Are older cyclists over the hill?
One of the saddest things in life is someone who no longer even tries to do something, because they think they’re too old. When I was in my late 20s, I knew a man who was in his early 30s and who couldn’t sit cross-legged. Why not? Simple: for years (by his own admission) he felt that “grown-ups” didn’t sit cross-legged, and that it was for children.
Those warped views meant he had stopped moving and using his body in ways that our bodies are meant to move and be used. When we challenged him, and he eventually tried, he was quite unable to sit cross-legged.

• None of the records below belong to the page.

(** The store's answer is the checkpoint of one of the committed pages. *)
Lemma hoare_resume_store k :
  codec_check source p = Ok tt ->
  hoare (resumed k 0) (resume_from_store display debug_char source p)
    (fun n x => exists i, n = Z.of_nat i /\ resumed k i x) fail.
Proof.
  intros Hcodec. unfold resume_from_store, run_store. rewrite (eo_store _ _ _ _ _ _ _ _ Hs), (eo_key _ _ _ _ _ _ _ _ Hs).
  eapply hoare_bind with (Q := fun _ => resumed k 0).
  { apply hoare_lift. intros x Hx. destruct (validate_state_key _ _); eauto with faucet. }
  intros ?. eapply hoare_bind with (Q := fun v x => exists j, (j <= k <= length log)%nat /\ v = state_at j /\ resumed k 0 x).
  { apply hoare_env_call; [eauto with faucet|]. simpl. intros x r d x' Hx Hg. apply law_get in Hg as [Hv Hg].
    pose proof (resumed_view _ _ _ _ Hv Hx). split; [eauto with faucet|].
    destruct r as [v|e]; [|eauto with faucet]. pose proof Hx as [[j (? & _ & _ & Hj)] _].
    exists j. split_and!; [lia|lia| |done]. by rewrite (Hg v eq_refl). }
  intros stored s (j & Hj & -> & Hx). destruct j as [|j].
  { apply wp_ret. by exists 0%nat. }
  destruct (log_bookmark j ltac:(lia)) as (q & b & Hq & Hb & Hnull).
  cbn [Delivery.state_at]. rewrite Hq. cbn [mbind option_bind]. rewrite Hb.
  pose proof (resolve_encode display key (codec source p) (wrap_state (Some b) (Z.of_nat (S j)))
    (src_migrate_state source) (codec_ok _ _ Hcodec)) as Hres.
  unfold codec in Hres at 2 3. cbn [sc_owner sc_schema] in Hres. rewrite Hres.
  cbn [lift rs_data]. rewrite (eo_delivery _ _ _ _ _ _ _ _ Hs). apply wp_bind, wp_ret.
  cbn [rs_data]. rewrite unwrap_wrap_state by congruence.
  apply wp_bind. eapply wp_mono.
  { apply (hoare_start_from k 0 j b); [lia|by rewrite Hq|exact Hx]. }
  intros [] s'; [|done..]. intros Hr. apply wp_ret. by exists (S j).
Qed.

(** The watermark may move the source further on. *)
Lemma hoare_resume_sink k i :
  hoare (resumed k i) (resume_from_sink from_json source sink p (Z.of_nat i))
    (fun n x => exists i', n = Z.of_nat i' /\ resumed k i' x) fail.
Proof.
  unfold resume_from_sink. rewrite (eo_delivery _ _ _ _ _ _ _ _ Hs), (eo_sink _ _ _ _ _ _ _ _ Hs), (eo_replays _ _ _ _ _ _ _ _ Hs), (eo_key _ _ _ _ _ _ _ _ Hs).
  eapply hoare_bind with (Q := fun t x => t = mark_at k /\ resumed k i x).
  { apply hoare_env_call; [eauto with faucet|]. intros x r d x' Hx Ht. apply law_token in Ht as [Hv Ht].
    pose proof (resumed_view _ _ _ _ Hv Hx). split; [eauto with faucet|].
    destruct r as [t|e]; [|eauto with faucet]. split; [|done]. rewrite (Ht t eq_refl).
    by destruct Hx as [[j (_ & _ & ? & _)] _]. }
  intros t s [-> Hx]. assert (k <= length log)%nat as Hk by (destruct Hx as [[j [? _]] _]; lia).
  destruct k as [|k']; [by apply wp_ret; exists i|].
  destruct (log_bookmark k' ltac:(lia)) as (q & b & Hq & Hb & _).
  cbn [Delivery.mark_at mbind option_bind]. rewrite Hq. cbn [mbind option_bind]. rewrite Hb.
  rewrite parse_parts_bookmarked by (by apply log_u64). cbn [mbind option_bind].
  destruct (from_json (to_json b)) as [b'|] eqn:Hj; [|by apply wp_ret; exists i].
  assert (b' = b) as -> by (eapply (eo_json _ _ _ _ _ _ _ _ Hs); [eapply list_elem_of_lookup_2|..]; done).
  destruct (Z.ltb_spec (Z.of_nat i) (Z.of_nat (S k'))); [|by apply wp_ret; exists i].
  apply wp_bind. eapply wp_mono.
  { apply (hoare_start_from (S k') i k' b); [lia|by rewrite Hq|exact Hx]. }
  intros [] s'; [|done..]. intros Hr. apply wp_ret. by exists (S k').
Qed.

(** A whole run. *)
Lemma hoare_eo_run k :
  hoare (resumed k 0)
    (run display redact to_json from_json debug_char source sink p)
    (fun _ x => exists k', committed k' x /\ (p_cancel p = None -> (length log <= k')%nat)) fail.
Proof.
  unfold run, run_body, resume, overwriting. rewrite (eo_append _ _ _ _ _ _ _ _ Hs), (eo_no_dlq _ _ _ _ _ _ _ _ Hs), (eo_store _ _ _ _ _ _ _ _ Hs), (eo_key _ _ _ _ _ _ _ _ Hs).
  rewrite (eo_no_legacy _ _ _ _ _ _ _ _ Hs). cbn [andb].
  eapply hoare_bind with (Q := fun _ x => exists k', committed k' x /\ (p_cancel p = None -> (length log <= k')%nat)).
  - eapply hoare_bind with (Q := fun n x => exists i, n = Z.of_nat i /\ resumed k i x).
    + apply hoare_bind_ret, hoare_bind_ret.
      eapply hoare_bind with (Q := fun _ x => codec_check source p = Ok tt /\ resumed k 0 x).
      { apply hoare_lift. intros x Hx. destruct (codec_check source p) as [[]|]; eauto with faucet. }
      intros ?. apply hoare_pure. intros Hc.
      eapply hoare_bind; [by apply hoare_resume_store|]. intros n s (i & -> & Hx). by apply hoare_resume_sink.
    + intros n s (i & -> & Hx). apply wp_bind, wp_state_of.
      pose proof (law_pages (AtomicWorld := HW) (env s)) as Hp.
      destruct (stream_pages source (env s)) as [items eos]. destruct Hx as (Hc & Hik & Hpos).
      rewrite Hpos in Hp. apply wp_bind, wp_ret.
      assert (hoare (committed k) (bind (attempt (run_stream_with display redact to_json debug_char sink (opts (Z.of_nat i)) items eos)) (fun r => bind (ret tt) (fun _ => lift r)))
        (fun _ x => exists k', committed k' x /\ (p_cancel p = None -> (length log <= k')%nat)) fail) as H;
        [|exact (H s Hc)].
      eapply hoare_bind with (Q := fun r x => match r with
        | Ok _ => exists k', committed k' x /\ (p_cancel p = None -> (length log <= k')%nat)
        | Err _ => inv x end); [|intros [v|e]].
      * apply hoare_attempt. by apply (hoare_eo_stream k i items eos).
      * apply hoare_bind_ret. by apply hoare_ret.
      * apply hoare_bind_ret. by apply hoare_throw.
  - intros res s (k' & Hk' & Hlen). apply wp_bind, wp_is_cancelled.
    destruct (fires_by _ _); [apply wp_ret; eauto|]. apply wp_bind.
    eapply wp_mono; [apply (hoare_unchanged k'); [apply law_complete|exact Hk']|].
    intros [] s'; [intros ?; apply wp_ret; eauto|eauto with faucet..].
Qed.

Notation one_run := (run display redact to_json from_json debug_char source sink p).

Lemma inv_restarted e e1 : inv e -> restarted (view e) (view e1) -> exists k, resumed k 0 e1.
Proof.
  intros [k [j (? & ? & ? & ?)]] Hv. exists k. unfold restarted in Hv.
  split_and!; [|lia|by rewrite Hv].
  exists j. unfold progress. rewrite Hv. done.
Qed.

Lemma reachable_inv e : reachable view one_run e -> inv e.
Proof.
  induction 1 as [e Hr Hm Hst|e e1 t c j a o _ IH Hv].
  - exists 0%nat, 0%nat. split_and!; [lia|lia|done..].
  - destruct (inv_restarted e e1 IH Hv) as [k Hk].
    pose proof (hoare_eo_run k (MkSt e1 t c j a o []) Hk) as H. unfold wp in H.
    destruct (one_run _) as [[] s]; [|exact H..]. destruct H as (k' & ? & _). by exists k'.
Qed.

End EO.

(** The three-page log, pipeline and collaborators of the witnesses. *)
Definition demo_log : list StreamPage :=
  [MkStreamPage [VString "a"; VString "b"] (Some (VString "1"));
   MkStreamPage [VString "c"] (Some (VString "2"));
   MkStreamPage [VString "d"] (Some (VString "3"))].
Definition demo_sink : SinkOps mem := mem_sink true false false (fun _ => Ok tt).
Definition demo_pipeline : Pipeline mem :=
  MkPipeline (Some mem_store) None None None false None None None None None None ExactlyOnce None false false.
Definition demo_to_json (v : Value) : string := match v with VString s => s | _ => EmptyString end.
Definition demo_from_json (s : string) : option Value := Some (VString s).
Definition demo_run (breaks : option nat) : M mem PipelineResult :=
  run (fun _ => EmptyString) id demo_to_json demo_from_json (fun _ _ => EmptyString) (mem_source demo_log breaks) demo_sink demo_pipeline.

Lemma demo_setup breaks :
  eo_setup demo_to_json demo_from_json (mem_source demo_log breaks) demo_sink mem_store demo_pipeline
    "orders" demo_log.
Proof.
  split; try reflexivity.
  - split; vm_compute; congruence.
  - repeat constructor; eexists; split; done.
  - apply (bool_decide_unpack _). vm_compute. exact I.
  - split; vm_compute; congruence.
  - intros q b b' Hq. unfold demo_log in Hq. rewrite !elem_of_cons in Hq.
    destruct Hq as [->|[->|[->|Hq]]]; [..|by apply not_elem_of_nil in Hq]; simpl; intros [= <-] [= <-]; done.
Qed.

(** C1: effectively-once delivery survives every failure. Start from an empty
    destination and run the pipeline any number of times; each run may succeed,
    return an error, or die before or after any call, and any backend call may
    fail with or without having taken effect. The destination always holds the
    governed rows of a prefix of the source's log: no row lost from it, none
    twice, in order. *)
Theorem exactly_once_prefix {E} display redact to_json from_json debug_char
  (source : SourceOps E) sink store p key log view `{!AtomicWorld source sink store key log view} e :
  eo_setup to_json from_json source sink store p key log ->
  reachable view (run display redact to_json from_json debug_char source sink p) e ->
  exists k, (k <= length log)%nat /\
    du_rows (view e) = log_rows display redact (specs sink (options_of source p 0)) log k.
Proof.
  intros Hs Hr.
  destruct (reachable_inv display redact to_json from_json debug_char source sink store p
    key log view Hs e Hr) as (k & j & ? & ? & _). exists k. split; [lia|done].
Qed.

(** Die after the first page's commit reached the sink but before its reply, and
    restart. *)
Lemma exactly_once_prefix_witness :
  exists k, (k <= 3)%nat /\
    du_rows (mem_view (env (demo_run None (MkSt (mem0 []) 0 (Some 7%nat) 0 None BatchOutcomeCounters_new [])).2))
    = log_rows (fun _ => EmptyString) id (specs demo_sink (options_of (mem_source demo_log None) demo_pipeline 0))
        demo_log k.
Proof.
  apply (exactly_once_prefix (fun _ => EmptyString) id demo_to_json demo_from_json (fun _ _ => EmptyString)
    (mem_source demo_log None) demo_sink mem_store demo_pipeline "orders"
    demo_log mem_view).
  - apply demo_setup.
  - apply reach_run with (e := mem0 []); [by apply reach_fresh|reflexivity].
Defined.

(** C2: an uncancelled run that returns a result has delivered everything, also
    when earlier runs failed or died: the destination then holds the governed
    rows of the whole log, each exactly once and in order. *)
Theorem exactly_once_complete {E} display redact to_json from_json debug_char
  (source : SourceOps E) sink store p key log view `{!AtomicWorld source sink store key log view}
  e e1 t c j a o res s :
  eo_setup to_json from_json source sink store p key log ->
  p_cancel p = None ->
  reachable view (run display redact to_json from_json debug_char source sink p) e ->
  restarted (view e) (view e1) ->
  run display redact to_json from_json debug_char source sink p (MkSt e1 t c j a o [])
  = (Val res, s) ->
  du_rows (view (env s)) = concat (rows_of display redact (specs sink (options_of source p 0)) <$> log).
Proof.
  intros Hs Hc Hr He Hrun.
  apply (reachable_inv _ _ _ _ _ _ _ store p key log view Hs) in Hr.
  destruct (inv_restarted display redact to_json source sink p log view e e1 Hr He) as [k Hk].
  pose proof (hoare_eo_run display redact to_json from_json debug_char source sink store p
    key log view Hs k (MkSt e1 t c j a o []) Hk) as H. unfold wp in H. rewrite Hrun in H. simpl in H.
  destruct H as (k' & [j' (? & Hrows & _)] & Hlen). rewrite Hrows. unfold log_rows.
  rewrite take_ge; [done|by apply Hlen].
Qed.

(** The first run loses the reply to its fourth call (the write of the first page,
    which the sink did commit) and fails; the second completes. *)
Lemma exactly_once_complete_witness :
  exists m1, mem_view m1 = MkDurable [VString "a"; VString "b"] (Some "00000000000000000001#1") None None /\
  du_rows (mem_view (env (demo_run None (start m1)).2)) = [VString "a"; VString "b"; VString "c"; VString "d"].
Proof.
  exists (MkMem [VString "a"; VString "b"] [] (Some "00000000000000000001#1") None None []). split; [reflexivity|].
  unfold demo_run, start.
  match goal with |- du_rows (mem_view (env ?r.2)) = _ => destruct r as [[res|x|] s] eqn:H end.
  - apply (exactly_once_complete (fun _ => EmptyString) id demo_to_json demo_from_json (fun _ _ => EmptyString)
      (mem_source demo_log None) demo_sink mem_store demo_pipeline "orders"
      demo_log mem_view
      (env (demo_run None (MkSt (mem0 [NoFault; NoFault; NoFault; ReplyLost]) 0 None 0 None BatchOutcomeCounters_new [])).2)
      (MkMem [VString "a"; VString "b"] [] (Some "00000000000000000001#1") None None []) 0 None 0
      (Some RowAccounts_new) BatchOutcomeCounters_new res s (demo_setup None) eq_refl); [| |exact H].
    + eapply reach_run; [by eapply (reach_fresh _ _ (mem0 []))|reflexivity].
    + vm_compute. reflexivity.
  - exfalso. revert H. vm_compute. congruence.
  - exfalso. revert H. vm_compute. congruence.
Defined.
(** * CCLI: the command-line tokenizer and dispatcher

    A shallow embedding of the core of the CCLI shell emulator
    ([executor.py], [environment.py], the environment-only commands of
    [commands.py] and [CCLIGUI.handle_command] of [gui.py]), with the
    properties of its specification stated over it.

    Modelling conventions.
    - A Python [str] is a [string]; the text handled is ASCII, on which
      [str.lower], [str.strip] and [str.isspace] are the functions below.
    - A Python [dict] is an association list in insertion order
      ([dict_get], [dict_set]), since [alias] and [env] print their
      tables in that order.
    - The output callback is a writer: every function returns the list
      of [(text, tag)] pairs it emitted, oldest first.
    - Python exceptions are explicit: a capability either returns or
      raises an [Exception] with a message; [execute] either returns or
      lets an [IndexError] escape. *)

From Stdlib Require Import String Ascii List Bool Arith Lia ZArith.
From Stdlib Require Import Numbers.DecimalString.
Import ListNotations.

Local Open Scope list_scope.
Local Open Scope string_scope.

(** ** Python string primitives *)

Module Py.

(** Truthiness of a [str]: [if s:]. *)
Definition truthy (s : string) : bool := negb (s =? "").

(** [s + c] for a single character [c]. *)
Definition snoc (s : string) (c : ascii) : string := s ++ String c "".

I shudder to think in what physical state he would be now.
Is age all in the mind?
Some people will tell you that it’s all in the mind, and that age is but a meaningless number. There’s a degree of truth to that, but there’s no escaping the impact of our bodies physically getting older. If you don’t believe me, have a look at any sport that requires aerobic and anaerobic power: the upper age limit for success is around 40, give or take a year or two.
If it was all in the mind, then that upper age limit wouldn’t have been there. The oldest winner of a cycling Grand Tour was Chris Horner, at age 41. All those elite athletes have their mental game sorted, and it isn’t simply a case of just thinking yourself into shape.
From personal experience, I can tell you it also takes longer to recover from injury, when you’re older. It’s certainly not impossible, but you need to factor in that longer recovery time.
The reality for the older cyclist
Yes, physical aging changes how our bodies work, and crucially, how they recover. For any physical movement, your muscles requires oxygen, and the max rate at which your body can absorb and use oxygen is called your VO2max rate. As we age, our VO2max rate slowly declines, generally by around 10% per decade, after the age of 30. Strenuous exercise can slow that to around 5% decline per decade.
VO2max relates not only to our lungs, but also our hearts. As we age, our maximum heart rate also decreases. It is the combined reduction in performance of our overall cardiovascular system that causes our reducing VO2max rate.
So it’s all bad news?
Not at all! If you’re in your 40s, 50s, 60s or even 70s, and go for regular long bike rides, chances are your VO2max rate could be significantly higher than that of a 25yo couch potato. The VO2max decline is compared to your own maximum possible rate. When compared to that of a couch potato half your age, it will instantly be obvious that physically you might be in better shape.
Additionally, it is normal for our fast-twitch muscle fibres to decrease, and our slow-twitch ones to gradually increase. That’s not so great if you’re into sprinting, but is very good for endurance. Go look at the average age at an audax event to see how older cyclists can benefit from this.
The benefits of getting regular physical exercise are enormous, and well-documented. Not only your physical health will benefit, but your mental health will also improve.
Look at the photo at the top of this post, and decide what you want to end up like when in your 70s. Most people have a choice: move less, and end up feeble, like the sedentary man in the MRI scan, or keep exercising, and ending up more like the triathlete.
Those MRI images are from a study that was published to the internet, but is no longer (directly) available. However, thanks to the Wayback Machine, you can still view the original.